The Freedom Party, a far-right Austrian political party founded in 1956 by disgruntled former Nazis, just came within 30,000 votes of securing the Austrian presidency. After 24 hours of tallying votes, Austrian authorities announced Monday that the Freedom Party’s Norbert Hofer had lost to the Green Party’s Alexander Van der Bellen, a 72-year-old economics professor.
Hofer officially announced his defeat on his Facebook page:
"Of course I am sad today. I would so gladly have taken care of our wonderful country for you as president. The effort for this campaign is not lost, but an investment in the future.”
Voter participation was incredibly high on Sunday as Austrians cast their votes for their next president. The choices on the ballot were a reflection of the country’s highly polarized political atmosphere: Voters were forced to choose between a far-right populist party and a left-leaning party.
The Green Party narrowly defeated their far-right rivals, taking the presidency with a 0.6% margin of victory. Ultimately, Hofer walked away with 49.7 % of the vote; Van der Bellen won 50.3% of the vote. “Polling experts said Mr. Van der Bellen had won the election with support from city dwellers — particularly in Vienna, which voted 61 percent for him — women and the highly educated,” notes The New York Times.
European far-right politics has been spreading across the continent like wildfire, likely in response to the apparent threat of shifting demographics and globalization. Immigration is a major cornerstone of many far-right populist parties in Europe.
And yet, the European far-right platform is a far cry from the tenets of mainstream American conservatism. “[R]eflecting their working-class constituencies, European right-wing parties are often more anti-business, anti-trade and pro-social-welfare than American Democrats, let alone American Republicans,” writes Dan McLaughlin in an op-ed for the Los Angeles Times.
Europe’s far-right populists, including France’s Marie Le Pen and Austria’s Hofer, aren’t just run-of-the-mill anti-establishment figures, but hyper-nationalists stoking the fires of economic protectionism and domestic insulation. The European far-right’s full-blown hostility to migrants of all stripes has been part and parcel of their populist appeal for decades. After years of operating on the fringe, these parties are now knocking on the door of power.
Indeed, Hofer's illiberal Freedom Party is a vestige of Europe's disturbing history of authoritarianism. "Austria’s Freedom Party dates back to the early postwar years when a group that included many former Nazis founded a pro-German, extreme-right party that paid lip service to liberalism," reports Foreign Policy. The party's pro-Nazi leadership called for the country to once again be a part of Greater Germany as it had been under Hitler's rule.

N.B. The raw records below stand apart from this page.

Inductive property : Type :=
| Own (v : js string)
| Inherited (k : string)
| Missing.

Definition get (o : gmap string (js string)) (k : string) : property :=
  match o !! k with
  | Some v => Own v
  | None => if bool_decide (k ∈ object_prototype) then Inherited k else Missing
  end.

(** [o[k] = v]; the [__proto__] setter ignores a value that is no object. *)
Definition set (o : gmap string (js string)) (k : string) (v : js string)
  : gmap string (js string) :=
  if String.eqb k "__proto__" then o else <[k:=v]> o.

(** Inherited properties are functions, and [__proto__] an object. *)
#[global] Instance property_truthy : Truthy property :=
  fun p =>
    match p with
    | Own v => truthy v
    | Inherited _ => true
    | Missing => false
    end.

(** The text Node prints for a native function and for a plain object. *)
Definition inherited_text (k : string) : string :=
  if String.eqb k "__proto__" then "[object Object]"
  else if String.eqb k "constructor" then "function Object() { [native code] }"
  else "function " +:+ k +:+ "() { [native code] }".

#[global] Instance property_display : Display property :=
  fun p =>
    match p with
    | Own v => display v
    | Inherited k => inherited_text k
    | Missing => "undefined"
    end.

Record Seen : Type := {
  existing_names : gmap string (js string);
  existing_skus : gmap string (js string);
  existing_barcodes : gmap string (js string)
}.

Definition dquote : string := String (Ascii.ascii_of_nat 34) "".

Definition cost_missing (inventory_item : js InventoryItem) : bool :=
  match inventory_item with
  | val ii =>
      match unit_cost ii with
      | val uc => negb (truthy (amount uc)) || (amount uc == val "")
      | _ => true
      end
  | _ => true
  end.

(** The block on vendor, title and the generated name: codes 102 to 106
    and the tracking of names. *)
Definition checkName (existing_names : gmap string (js string)) (v : Variant)
    (errors : list ValidationError)
  : gmap string (js string) * list ValidationError :=
  let no_vendor := negb (truthy (vendor v)) || (vendor v == val "") in
  let no_title := negb (truthy (title v)) || (title v == val "") in
  if no_vendor || no_title then
    let errors :=
      if no_vendor
      then errors ++ [ {| code := 102;
                          message := "invalid vendor: vendor can't be empty" |} ]
      else errors in
    let errors :=
      if no_title
      then errors ++ [ {| code := 103;
                          message := "invalid title: title can't be empty" |} ]
      else errors in
    (existing_names, errors)
  else
    let name :=
      generateProductName (vendor v) (title v) (selected_options v) in
    if String.prefix "_" name || (100 <? String.length name) then
      let errors :=
        if String.prefix "_" name
        then errors ++ [ {| code := 104;
                            message := "invalid name: name can't start with "
                                       +:+ dquote +:+ "_" +:+ dquote |} ]
        else errors in
      let errors :=
        if 100 <? String.length name
        then errors ++ [ {| code := 105;
                            message := "invalid name: name can't have more than 100 characters" |} ]
        else errors in
      (existing_names, errors)
    else
      if truthy (get existing_names name)
      then (existing_names,
            errors ++ [ {| code := 106;
                           message := "duplicate name: " +:+ name
                             +:+ "; the name is already in use by product variant with id: "
                             +:+ display (get existing_names name) |} ])
      else (set existing_names name (id v), errors).

(** The block on the sku: codes 107 and 108 and the tracking of skus. *)
Definition checkSku (existing_skus : gmap string (js string)) (v : Variant)
    (errors : list ValidationError)
  : gmap string (js string) * list ValidationError :=
  if negb (truthy (sku v)) || (sku v == val "") then
    (existing_skus,
     errors ++ [ {| code := 107;
                    message := "invalid sku: sku can't be empty" |} ])
  else if truthy (get existing_skus (display (sku v)))
  then (existing_skus,
        errors ++ [ {| code := 108;
                       message := "duplicate sku: " +:+ display (sku v)
                         +:+ "; the sku is already in use by product variant with id: "
                         +:+ display (get existing_skus (display (sku v))) |} ])
  else (set existing_skus (display (sku v)) (id v), errors).

(** The block on the barcode: codes 109 and 110 and the tracking of
    barcodes. *)
Definition checkBarcode (existing_barcodes : gmap string (js string))
    (v : Variant) (errors : list ValidationError)
  : gmap string (js string) * list ValidationError :=
  if negb (truthy (barcode v)) || (barcode v == val "") then
    (existing_barcodes,
     errors ++ [ {| code := 109;
                    message := "invalid barcode: barcode can't be empty" |} ])
  else if truthy (get existing_barcodes (display (barcode v)))
  then (existing_barcodes,
        errors ++ [ {| code := 110;
                       message := "duplicate barcode: " +:+ display (barcode v)
                         +:+ "; the barcode is already in use by product variant with id: "
                         +:+ display (get existing_barcodes (display (barcode v))) |} ])
  else (set existing_barcodes (display (barcode v)) (id v), errors).

(** The body of the [forEach] callback: one variant against the three
    tracking objects, block after block. *)
Definition validateVariant (seen : Seen) (v : Variant)
  : Seen * ValidationResult :=
  let errors := [] in
  let errors :=
    if negb (truthy (price v)) || (price v == val "")
    then errors ++ [ {| code := 100;
                        message := "invalid price: price can't be empty" |} ]
    else errors in
  let errors :=
    if cost_missing (inventory_item v)
    then errors ++ [ {| code := 101;
                        message := "invalid cost: cost can't be empty" |} ]
    else errors in
  let '(names, errors) := checkName (existing_names seen) v errors in
  let '(skus, errors) := checkSku (existing_skus seen) v errors in
  let '(barcodes, errors) := checkBarcode (existing_barcodes seen) v errors in
  ({| existing_names := names;
      existing_skus := skus;
      existing_barcodes := barcodes |},
   {| r_id := id v;
      r_product_id := product_id v;
      r_title := title v;
      errors := errors |}).

(** The [forEach] over the batch, threading the tracking objects and
    appending one result per variant. *)
Definition validateEach (variants : list Variant) (seen : Seen)
  : Seen * list ValidationResult :=
  fold_left
    (fun '(seen, results) v =>
       let '(seen, result) := validateVariant seen v in
       (seen, results ++ [result]))
    variants (seen, []).

Definition no_seen : Seen :=
  {| existing_names := ∅; existing_skus := ∅; existing_barcodes := ∅ |}.

Record Validation : Type := { ok : bool; results : list ValidationResult }.

Definition validateProductVariants (variants : list Variant) : Validation :=
  let results := snd (validateEach variants no_seen) in
  {| ok := forallb (fun r => negb (0 <? length (errors r))) results;
     results := results |}.

(** *** getAllProductVariants *)

Record Page : Type := {
  items : js (list Variant);
  next_cursor : js string
}.

(** The one capability of the pagination loop. *)
Inductive call : Type -> Type :=
| getProdutVariants (cursor : js string) : call Page.

(** [a.concat(x)]: an array argument is spread, any other value is
    appended as one element. *)
Definition concat (a : list (js Variant)) (x : js (list Variant))
  : list (js Variant) :=
  match x with
  | val l => a ++ map val l
  | null => a ++ [null]
  | undefined => a ++ [undefined]
  end.

(** The [while (retrieving)] loop, [fuel] iterations of it; [None] when
    the loop is still retrieving after them. *)
Fixpoint retrieving (fuel : nat) (product_variants : list (js Variant))
    (current_cursor : js string) : prog call (option (list (js Variant))) :=
  match fuel with
  | O => Ret None
  | S fuel =>
      let! page := invoke (getProdutVariants current_cursor) in
      let product_variants := concat product_variants (items page) in
      let current_cursor := next_cursor page in
      if negb (truthy current_cursor) then Ret (Some product_variants)
      else retrieving fuel product_variants current_cursor
  end.

Definition getAllProductVariants (fuel : nat)
  : prog call (option (list (js Variant))) :=
  retrieving fuel [] null.

End Shopify.

(** ** The accounting engine *)

Module QuickBooks.

(** A reference [{ value, name }]. *)
Record Ref : Type := { value : js string; name : js string }.
#[global] Instance Ref_truthy : Truthy Ref := fun _ => true.

(** What the category capabilities resolve with: the store files it under
    [Name]; [syncProduct] reads [value] and [name] from it. *)
Module Category.
Record t : Type := {
  Name : js string;
  value : js string;
  name : js string
}.
End Category.

Module Account.
Record t : Type := { Id : js string; Name : js string }.
End Account.

(** An accounting item; a property the object does not carry is
    [undefined]. *)
Record Item : Type := {
  Id : js string;
  Name : js string;
  Sku : js string;
  Description : js string;
  PurchaseDesc : js string;
  UnitPrice : js float;
  PurchaseCost : js float;
  Taxable : js bool;
  Active : js bool;
  SubItem : js bool;
  ParentRef : js Ref;
  TrackQtyOnHand : js bool;
  QtyOnHand : js float;
  InvStartDate : js string;
  IncomeAccountRef : js Ref;
  ExpenseAccountRef : js Ref;
  AssetAccountRef : js Ref
}.

(** The capabilities: the methods of the engine that call the client.
    [updateProduct] takes the item and the [sparse] flag sent with it;
    [today] is [new Date().toISOString().slice(0, 10)]. *)
Inductive call : Type -> Type :=
| findCategoryByName (name : js string) : call (option Category.t)
| createCategory (name : js string) : call Category.t
| findProductByName (name : js string) : call (option Item)
| findProductBySKU (sku : js string) : call (option Item)
| createProduct (product : Item) : call Item
| updateProduct (product : Item) (sparse : bool) : call Item
| findAccountByName (name : string) : call (option Account.t)
| today : call string.

Definition findOrCreateCategoryByName (name : js string)
  : prog call Category.t :=
  let! category := invoke (findCategoryByName name) in
  match category with
  | Some category => Ret category
  | None => invoke (createCategory name)
  end.

(** *** resolveAccountRefs *)

Record Accounts : Type := {
  income_account_ref : js Ref;
  expense_account_ref : js Ref;
  asset_account_ref : js Ref
}.

(** The callback of the [reduce]: [r.Name] on a [null] result throws. *)
Definition addAccount (accounts : Accounts) (r : option Account.t)
  : prog call Accounts :=
  match r with
  | None => Throw TypeError
  | Some r =>
      let accounts :=
        if Account.Name r == val "Sales of Product Income"
        then {| income_account_ref :=
                  val {| value := Account.Id r; name := Account.Name r |};
                expense_account_ref := expense_account_ref accounts;
                asset_account_ref := asset_account_ref accounts |}
        else accounts in
      let accounts :=
        if Account.Name r == val "Cost of Goods Sold"
        then {| income_account_ref := income_account_ref accounts;
                expense_account_ref :=
                  val {| value := Account.Id r; name := Account.Name r |};
                asset_account_ref := asset_account_ref accounts |}
        else accounts in
      let accounts :=
        if Account.Name r == val "Inventory Asset"
        then {| income_account_ref := income_account_ref accounts;
                expense_account_ref := expense_account_ref accounts;
                asset_account_ref :=
                  val {| value := Account.Id r; name := Account.Name r |} |}
        else accounts in
      Ret accounts
  end.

Though Hofer’s narrow loss “averted the prospect of the first right-wing populist head of state in post-Nazi Europe taking office in a democratic election,” explains The Times, how close he came to winning highlights the polarization of the country "and how thoroughly the centrist elites who have run the country since 1945 have fallen from public grace.”
In the last few months alone, Hungary and Poland have succumbed to the temptations of far-right populism, embracing an ominously familiar brand of ethno-nationalism not seen since the end of the Second World War. Austria, just nearly, suffered the same fate. As the European Union struggles to retain some semblance of cohesion, far-right populist parties are prematurely ringing the death knell for the post-war European order. Riding the anti-immigrant wave and sowing social division, Europe’s far-right is precariously close to power.
In his victory speech, Van der Bellen acknowledged the profound schisms fracturing his country and by extension, Europe as a whole. “We have quite clearly got a lot of work to do,” stated Van der Bellen. “Obviously, people do not feel sufficiently seen or heard, or both.”
Image (AP): Visitors hold flags including a black one reading "Za Dom Spremni" or "For Homeland Ready", a chant used by pro-nazis during WWII, attend a rally in Bleiburg, Austria, Saturday, May 14, 2016. Thousands of far-right supporters have gathered on a field in southern Austria to commemorate the massacre of Croatian pro-Nazis by victorious communists at the end of World War II.